Your answer should be an exact copy of the lines from the start of the entries to the line containing "len p - j)).", both included.

(Stored data entries)
--------------------

Lemma skip_sep_runs p i : cstr p i -> runs (S := St) (skip_sep p i) (fun j =>
  i <= j /\ cstr p j /\ (forall k, i <= k < j -> exists b, at_ p k = Some b /\ IsSeparator (bval b) = true) /\
  exists b, at_ p j = Some b /\ IsSeparator (bval b) = false).
Proof using Type.
  intros Hc. unfold skip_sep.
  apply (runs_loop (fun j => i <= j /\ cstr p j /\
    forall k, i <= k < j -> exists b, at_ p k = Some b /\ IsSeparator (bval b) = true) (fun j => len p - j)).
  - intros j (Hj & Hs & Hall). eapply runs_bind; [by apply cstr_ch|]. intros c (b & Hb & ->).
    apply runs_ret. destruct (IsSeparator (bval b)) eqn:E; [|by eauto 10].
    pose proof (at_Some_range _ _ _ Hb). split; [|lia]. split; [lia|]. split.
    + eapply cstr_next; [done|done|]. intros E0. by rewrite E0 in E.
    + intros k Hk. destruct (Z.eq_dec k j) as [->|]; [by eauto|]. apply Hall. lia.
  - split_and!; [lia|done|]. intros k Hk. lia.
  - destruct Hc as (? & ? & _). by apply str_fuel.
Qed.

(** *** Characters of a name *)

(** A character of a name as it is stored, if it is legal: capital letters,
    code page 437. *)
Definition sfn_char (c : Z) : option Z :=
  let c := if c >=? 0x80 then default 0 (at_ ExCvt (Z.land c 0x7F)) else c in
  if bool_decide (c ∈ sfn_illegal) then None
  else Some (if IsLower c then c - 0x20 else c).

--------------------

ANSWER TO THIS TASK
Lemma skip_sep_runs p i : cstr p i -> runs (S := St) (skip_sep p i) (fun j =>
  i <= j /\ cstr p j /\ (forall k, i <= k < j -> exists b, at_ p k = Some b /\ IsSeparator (bval b) = true) /\
  exists b, at_ p j = Some b /\ IsSeparator (bval b) = false).
Proof using Type.
  intros Hc. unfold skip_sep.
  apply (runs_loop (fun j => i <= j /\ cstr p j /\
    forall k, i <= k < j -> exists b, at_ p k = Some b /\ IsSeparator (bval b) = true) (fun j => len p - j)).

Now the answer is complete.